Le ministre charge les plp

Septième ministre de l’Éducation nationale depuis 2022, Édouard Geffray a officié au ministère de 2017 à 2024. Il a donc sa part de responsabilité dans la situation « inquiétante » de l’école et notamment des lycées pros. Pourtant, il ne souhaite pas changer le cap et culpabilise les personnels.

Dès son premier déplacement en lycée professionnel, le 7 novembre à Paris, le ministre a voulu clore tout débat en affirmant qu’aucun changement ne serait apporté à la terminale bac pro pour la rentrée 2026. Aucun argument de fond n’a été avancé sinon la prétendue volonté d’éviter l’instabilité et de laisser le temps à la réforme de s’installer.
Une telle annonce n’a rien de surprenant : en tant qu’ancien Directeur général de l’enseignement scolaire (Dgesco), numéro deux du ministère, de 2019 à 2024, il a piloté les deux dernières réformes de la voie professionnelle.
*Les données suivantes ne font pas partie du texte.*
(** * gate_matrix_data_gathering: the telemetry ingestion core

    A shallow embedding of [src/movesensor.py] and [src/annotation.py]:
    the discovery loop, the GATT session with its teardown, the notification
    handler, the queue consumer and the CSV flush.

    Conventions.
    - A Python exception is a [Raise] result; the state reached before the
      exception is kept, as side effects are in Python.
    - The BLE transport, the wall clock and the annotation window's buttons
      are the environment: an [environment] record fixes what one run meets.
    - [logger.info] and [print] calls do not influence control flow and are
      left out; the accessor calls made to build the printed message are kept,
      because they can raise.
    - A 32-bit float is its IEEE-754 binary32 datum ([spec_float]). *)

From Stdlib Require Import ZArith Lia List QArith.
From Stdlib Require Import Strings.String Strings.Ascii Strings.Byte.
From Stdlib Require Import Floats.SpecFloat.
From stdpp Require Import base list strings.

Close Scope Q_scope.
Local Open Scope string_scope.
Local Open Scope list_scope.
Local Open Scope Z_scope.

(** ** Results and exceptions *)

Inductive request : Type :=
| Connect (address : string)
| StartNotify (uuid : string)
| WriteGattChar (uuid : string) (payload : list byte) (response : bool)
| StopNotify (uuid : string)
| Disconnect.

Inductive exn : Type :=
| OutOfBounds
| BleakError (failed : request).

Inductive result (A : Type) : Type :=
| Ok (a : A)
| Raise (e : exn).
Arguments Ok {A} a.
Arguments Raise {A} e.

(** ** src/binary_parser.py: DataView *)

Module binary_parser.

Definition byte_val (b : byte) : Z := Z.of_N (Byte.to_N b).

(** Little-endian value of a byte string: the first byte is the least
    significant one. *)
Fixpoint le_uint (bs : list byte) : Z :=
  match bs with
  | [] => 0
  | b :: bs' => Z.lor (byte_val b) (Z.shiftl (le_uint bs') 8)
  end.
Le ministre se contredit déjà dans ses arguments puisque l’instabilité provient de ces deux chamboulements imposés en cinq ans et des discours à charge du lycée professionnel. D’autres réformes ont pourtant connu un rapide rétropédalage : celle du LGT par exemple a été réaménagé et els examens finalement rétablis en juin.

Les plp ne sont pas en cause

Plutôt que de parler d’« absentéisme » pour dépeindre la période du parcours différencié, le ministère préfère évoquer « l’évaporation des jeunes ». Et pour cause, en demandant de « laisser les équipes trouver les bons leviers localement par rapport à ce que sont leurs élèves », implicitement le ministre reporte la faute sur les personnels des lycées professionnels. Une mise en cause inadmissible pour le SNUEP-FSU.
Pour le printemps 2026, le ministère s’obstine seul, sans constat partagé avec les syndicats, refusant d’ailleurs de publier le rapport de l’inspection générale sur le parcours différencié. Un nouvel exemple de gestion publique : exiger sans donner les moyens de réussir.

Dès novembre, le SNUEP-FSU a rappelé au ministre ses exigences : le rétablissement des examens en juin et d’abrogation du parcours Y.